NDepend is a static code analyzer with a strong focus on Technical Debt helping you to visualize the code architecture and the quality of your code.
To do so, it provides multiple comprehensive built-in analyzer to get an overview of your technical debt in seconds.
You can add it to your Visual Studio or as standalone. You can also use it in a continuous integration environment.
SonarQube is another static analyzer that comes in free and paid version. But as NDepend states in their documentation, they can both work together as there is only a small overlap in their rules.
Both NDepend and SonarQube are static analyzers that offer a rule-based system to detect problems in C# and VB.NET code. However, the NDepend default Rules-Set has very few overlaps with the SonarQube rules and also with the Roslyn analyzers.NDepend DOc
- Visual NDepend, a standalone UI application for performing code analysis
- Visual Studio extension for running the same analysis against a solution in VS
NDepend.Console.exe, a console version of the code analysis runner for automation scenarios
In this review I’m using the Visual Studio Extension.
The dashboard is the starting point. It’s an HTML report generated by the program. You can see just in a glance all the results of the different modules of NDepend. It goes from dependency tree to technical debt while passing by a tree map of Line of Code.
I’m amazed by the estimation of hours spend on the project and the numbers of hours needed to be spent to fix the tech debt. On their website you can find how they come with that number.
This is the beef of the product.
Firstly, I’m astonished by the quality of the UI, or more likely the UX. Everything has tooltip, either to explain to you the first time how to use the program or to give more details on the items you’re consulting. This is greatly appreciated.
Keep in mind, the main reason to use NDepend is to understand how each module works together in your program and how to keep the technical debt low. All the tools are tailored to help you do that. Giving advice and metrics in each module.
Moreover, it provides a way to do snapshot, for you to be able to measure and follow your progress.
The most amazing part for me, it’s the amount of details the extension give you and how fast it parses your assemblies and links them to your code.
It also gives you so many metrics to help you prioritize by where you should start reducing the debt by giving you return on investment (ROI) metrics. It helps greatly to make the right decision on which issue to work first, and how much time you’ll need to invest into fixing it.
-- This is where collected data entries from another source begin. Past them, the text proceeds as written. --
(** ** Reads: the query each method sends *)

(** The read methods, one constructor each. *)
Inductive read :=
| ReadById (id : sqlval)
| ReadAll (filters : option (list (string * sqlval))) (order_by : option string) (descending : bool)
| ReadByField (field_name : string) (value : sqlval)
| ReadByFieldIn (field_name : string) (values : list sqlval)
| ReadPage (page per_page : Z) (filters : option (list (string * sqlval))) (order_by : option string).

Section Reads.
Context {W : Type} `{SqlDb W, !SqlDoc W} (m : model).

(** The rows a read gives its caller. *)
Definition run_read (tenant_id : sqlval) (rd : read) : Py W (list row) :=
  match rd with
  | ReadById id => let! r := get_by_id m id tenant_id in ret (option_list r)
  | ReadAll filters order_by descending => get_all m tenant_id filters order_by descending
  | ReadByField f v => let! r := find_by_field m f v tenant_id in ret (option_list r)
  | ReadByFieldIn f vs => find_by_field_in m f vs tenant_id
  | ReadPage page per_page filters order_by =>
      let! r := get_paginated m tenant_id page per_page filters order_by in ret (fst r)
  end.

Lemma scalar_ret rs (w : W) o w' :
  scalar_one_or_none rs w = (Ret o, w') -> w' = w /\ rs = option_list o.
Proof. destruct rs as [|r [|r' rs]]; intros [=]; by subst. Qed.

Lemma get_by_id_ret id tenant_id w o w' :
  get_by_id m id tenant_id w = (Ret o, w') ->
  tenant_id <> VNull /\
  db_select (mkQuery (eq_cond m "id" id :: eq_cond m "tenant_id" tenant_id :: deleted_conds m)
               None None None) w = (Ret (option_list o), w').
Proof.
  intros Hg. unfold get_by_id in Hg. peel Hg. apply require_ret in E as [-> Ht].
  peel Hg. apply model_eq_ret in E as [-> ->]. peel Hg. apply model_eq_ret in E as [-> ->].
  peel Hg. apply not_deleted_ret in E as [-> ->]. peel Hg.
  apply scalar_ret in Hg as [-> ->]. by split.
Qed.
Lemma find_by_field_ret f v tenant_id w o w' :
  find_by_field m f v tenant_id w = (Ret o, w') ->
  tenant_id <> VNull /\
  db_select (mkQuery (eq_cond m f v :: eq_cond m "tenant_id" tenant_id :: deleted_conds m)
               None None None) w = (Ret (option_list o), w').
Proof.
  intros Hg. unfold find_by_field in Hg. peel Hg. apply require_ret in E as [-> Ht].
  peel Hg. apply column_ret in E as [-> ->]. peel Hg. apply model_eq_ret in E as [-> ->].
  peel Hg. apply not_deleted_ret in E as [-> ->]. peel Hg.
  apply scalar_ret in Hg as [-> ->]. by split.
Qed.
Lemma find_by_field_in_ret f vs tenant_id w rs w' :
  find_by_field_in m f vs tenant_id w = (Ret rs, w') ->
  tenant_id <> VNull /\
  ((vs = [] /\ rs = [] /\ w' = w) \/
   db_select (mkQuery (CIn f vs :: eq_cond m "tenant_id" tenant_id :: deleted_conds m)
               None None None) w = (Ret rs, w')).
Proof.
  intros Hg. unfold find_by_field_in in Hg. peel Hg. apply require_ret in E as [-> Ht].
  split; [done |]. destruct vs as [|v0 vs]; [left; by inversion Hg |]. right.
  peel Hg. apply column_ret in E as [-> ->]. peel Hg. apply column_method_ret in E as (-> & -> & _).
  peel Hg. apply model_eq_ret in E as [-> ->]. peel Hg. by apply not_deleted_ret in E as [-> ->].
Qed.
(** ORDER BY of [get_all] and of [get_paginated] *)
Definition all_order (order_by : option string) (desc : bool) : option (string * bool) :=
  (fun a => (a, desc)) <$> wanted_order m order_by.
Definition page_order (order_by : option string) : option (string * bool) :=
  match wanted_order m order_by with
  | Some a => Some (a, true)
  | None => if has_attr m "created_at" then Some ("created_at", true) else None
  end.
Lemma get_all_ret tenant_id filters order_by desc w rs w' :
  get_all m tenant_id filters order_by desc w = (Ret rs, w') ->
  tenant_id <> VNull /\
  db_select (with_order (all_order order_by desc) (listing m tenant_id filters)) w = (Ret rs, w').
Proof.
  intros Hg. unfold get_all in Hg. peel Hg. apply require_ret in E as [-> Ht].
  peel Hg. apply model_eq_ret in E as [-> ->]. peel Hg. apply not_deleted_ret in E as [-> ->].
  split; [done |]. rewrite listing_eq in Hg. unfold all_order.
  destruct (wanted_order m order_by) as [a|].
  - peel Hg. peel E. apply column_method_ret in E0 as (-> & -> & _). inversion E; subst. exact Hg.
  - peel Hg. inversion E; subst. exact Hg.
Qed.
Lemma get_paginated_ret tenant_id page per_page filters order_by w items total w' :
  get_paginated m tenant_id page per_page filters order_by w = (Ret (items, total), w') ->
  tenant_id <> VNull /\ exists n w1, total = default 0 n /\
  db_count (listing m tenant_id filters) w = (Ret n, w1) /\
  db_select (limit_offset per_page ((page - 1) * per_page)
    (with_order (page_order order_by) (listing m tenant_id filters))) w1 = (Ret items, w').
Proof.
  intros Hg. unfold get_paginated in Hg. peel Hg. apply require_ret in E as [-> Ht].
  peel Hg. apply model_eq_ret in E as [-> ->]. peel Hg. apply not_deleted_ret in E as [-> ->].
  split; [done |]. rewrite listing_eq in Hg. peel Hg. exists v0, w0.
  unfold page_order. destruct (wanted_order m order_by) as [a|]; [| destruct (has_attr m "created_at")].
  - peel Hg. peel E0. apply column_method_ret in E1 as (-> & -> & _). inversion E0; subst.
    peel Hg. inversion Hg; subst. done.
  - peel Hg. peel E0. apply column_method_ret in E1 as (-> & -> & _). inversion E0; subst.
    peel Hg. inversion Hg; subst. done.
  - peel Hg. inversion E0; subst. peel Hg. inversion Hg; subst. done.
Qed.

(** Whatever a read returns came from one scoped SELECT on the rows of the transaction. *)
Lemma read_selects tenant_id rd w rs w' :
  run_read tenant_id rd w = (Ret rs, w') ->
  tenant_id <> VNull /\ db_rows w' = db_rows w /\
  (rs = [] \/ exists q, scoped m tenant_id q /\ selects (db_rows w) q rs).
Proof.
  assert (forall q, scoped m tenant_id q -> forall w rs w', db_select q w = (Ret rs, w') ->
    db_rows w' = db_rows w /\ (rs = [] \/ exists q, scoped m tenant_id q /\ selects (db_rows w) q rs))
    as Hsel by (intros q Hq u rs0 u' [Hr Hs]%select_ret; eauto).
  destruct rd as [id|fs o d|f v|f vs|p pp fs o]; cbn [run_read]; intros Hg.
  - peel Hg. inversion Hg; subst. apply get_by_id_ret in E as [Ht E]. split; [done |].
    apply Hsel in E; [done |]. split; cbn; set_solver.
  - apply get_all_ret in Hg as [Ht E]. split; [done |].
    apply Hsel in E; [done |]. split; cbn; set_solver.
  - peel Hg. inversion Hg; subst. apply find_by_field_ret in E as [Ht E]. split; [done |].
    apply Hsel in E; [done |]. split; cbn; set_solver.
  - apply find_by_field_in_ret in Hg as [Ht [(-> & -> & ->) | E]]; [by auto |]. split; [done |].
    apply Hsel in E; [done |]. split; cbn; set_solver.
  - peel Hg. destruct v as [items total]. inversion Hg; subst.
    apply get_paginated_ret in E as (Ht & n & w1 & _ & [Hc _]%count_ret & E). split; [done |].
    rewrite <- Hc. apply Hsel in E; [done |]. split; cbn; set_solver.
Qed.

(** C7. Tenant isolation: whatever the arguments, every row that [get_by_id], [get_all],
    [find_by_field], [find_by_field_in] or [get_paginated] returns is a row of the table that
    belongs to the requested tenant and is not soft-deleted, and the read changes nothing. *)
Theorem repository_tenant_isolation tenant_id rd w rs w' :
  run_read tenant_id rd w = (Ret rs, w') ->
  db_rows w' = db_rows w /\ tenant_id <> VNull /\
  Forall (fun r => r ∈ db_rows w /\ visible m tenant_id r) rs.
Proof.
  intros (Ht & Hw & Hr)%read_selects. split; [done |]. split; [done |].
  apply Forall_forall. intros r Hin.
  destruct Hr as [-> | (q & Hq & Hs)]; [by apply not_elem_of_nil in Hin |].
  destruct (selects_in _ _ _ _ Hs Hin) as [Hm Hm']. eauto using scoped_visible.
Qed.
End Reads.

(** ** Pagination *)

Section Pages.
Context {W : Type} `{SqlDb W, !SqlDoc W} (m : model).

(** A client that walks the pages [1 .. n] and keeps what it gets. *)
Definition fetch_pages (tenant_id : sqlval) (per_page : Z)
    (filters : option (list (string * sqlval))) (order_by : option string) (n : nat)
    : Py W (list row) :=
  mfold (fun acc page =>
           let! r := get_paginated m tenant_id page per_page filters order_by in
           ret (acc ++ fst r)) (Z.of_nat <$> seq 1 n) [].

(** No two listed rows share the value of the sort column. *)
Definition distinct_keys (c : string) (t : list row) : Prop :=
  forall r1 r2, r1 ∈ t -> r2 ∈ t -> attr r1 c = attr r2 c -> r1 = r2.

Lemma distinct_keys_NoDup c t : NoDup ((fun r => attr r c) <$> t) -> distinct_keys c t.
Proof.
  intros Hn r1 r2 [i Hi]%list_elem_of_lookup [j Hj]%list_elem_of_lookup He.
  assert (i = j) as ->; [| congruence].
  eapply NoDup_lookup; [exact Hn | |]; rewrite list_lookup_fmap, ?Hi, ?Hj; cbn; by rewrite ?He.
Qed.
Lemma ordered_unique q t full1 full2 c d :
  q_order q = Some (c, d) -> distinct_keys c t ->
  full1 ≡ₚ t -> full2 ≡ₚ t -> ordered q full1 -> ordered q full2 -> full1 = full2.
Proof.
  intros Hq Hd H1 H2. unfold ordered. rewrite Hq. intros S1 S2.
  eapply (StronglySorted_unique_strong (row_le c d)); [| exact S1 | exact S2 | by rewrite H1, H2].
  intros r1 r2 Hr1 Hr2 L1 L2. rewrite H1 in Hr1. rewrite H2 in Hr2. apply Hd; [done..|].
  unfold row_le in *. destruct d; by apply val_antisym.
Qed.

(** [L] is the tenant's listing on [t] in the order of the pages. *)
Definition full_listing (t : list row) (tenant_id : sqlval)
    (filters : option (list (string * sqlval))) (c : string) (L : list row) : Prop :=
  L ≡ₚ filter (matches (listing m tenant_id filters)) t /\ StronglySorted (row_le c true) L.

Lemma get_all_full tenant_id filters c w L w' :
  wanted_order m (Some c) = Some c -> get_all m tenant_id filters (Some c) true w = (Ret L, w') ->
  db_rows w' = db_rows w /\ full_listing (db_rows w) tenant_id filters c L.
Proof.
  intros Hc (_ & [Hw (_ & _ & full & Hp & Ho & ->)]%select_ret)%get_all_ret. split; [done |].
  unfold all_order, ordered, slice in *. rewrite Hc in *. cbn in *. by split.
Qed.
Lemma page_slice tenant_id page per_page filters order_by c w items total w' L :
  page_order m order_by = Some (c, true) ->
  full_listing (db_rows w) tenant_id filters c L -> distinct_keys c L ->
  get_paginated m tenant_id page per_page filters order_by w = (Ret (items, total), w') ->
  db_rows w' = db_rows w /\ total = Z.of_nat (length L) /\
  items = take (Z.to_nat per_page) (drop (Z.to_nat ((page - 1) * per_page)) L).
Proof.
  intros Hc [HL HS] Hd (_ & n & w1 & -> & [Hc1 ->]%count_ret & [Hs1 Hs]%select_ret)%get_paginated_ret.
  destruct Hs as (_ & _ & full & Hp & Ho & ->). rewrite Hc1 in *.
  split; [by rewrite Hs1 |]. split; [by rewrite HL |].
  assert (full = L) as ->; [| done].
  eapply (ordered_unique (with_order (page_order m order_by) (listing m tenant_id filters)) L _ _ c true).
  - exact Hc.
  - exact Hd.
  - by rewrite HL, Hp.
  - done.
  - exact Ho.
  - unfold ordered. cbn. by rewrite Hc.
Qed.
Everything is also exportable. Any of the chart, reports and also the “NDepend” project.
As much has you can generate a static HTML dashboard, in the IDE you can work with an interactive version. This dashboard will be the base of your usage of the program when you start attacking your technical debt. You can easily see your progress and how your project is evolving directly for that page.
You can easily see all the dependencies of your program. In my case, it’s pretty low since I don’t use that many deps, but since it’s completely interactive, you can see in great details which part of your project use which dependency.
I can’t show you the tooltips on the image, but you have to imagine that when you hover each dependency, you get a great tooltip on the right side of the screen which the number of type you’re using from the dependency, the number of methods you call, etc … It’s great to understand how tightly your link to that lib
This tool is amazing, you can choose the different metric you need to generate an interactive tree map of your program. With this, you can finally analyze and dig deep into the complexity of your application, understand the cyclomatic complexity of your methods, etc …
Also, if you ask it to use method as the level, when you double-click on an item, you’re redirected to the exact method in your code. It’s very useful when you’re in the middle of reducing your technical debt.
Here we go, here we have a full dashboard listing, explaining all the different issues found by NDepend in the code.
In the bottom panel you have the different groups of issue, in the middle the exact name of the rule that is violated and on the right the full explanation of the rule and the part of the code that is violating the rule.
To that, imagine that on each entry you also have a tooltip that give you even more information, like #LoC or complexity, the number of issue linked to that specific function, etc …
The core of NDepend is to help you understand your technical debt and help you with correcting it. The seamless integration with Visual Studio makes it one more tool to any C# developer’s belt. It’s easy to use and provides important metrics and issue detection to make you a better developer.
I’m still amazed by the in-depth scanning of the project. I never thought you could not only infer so much about a project but also give so many pointer on how to improve it ! I tip my hat to the team at NDepend for creating an in-depth project analyzer tool directly integrated with Visual Studio.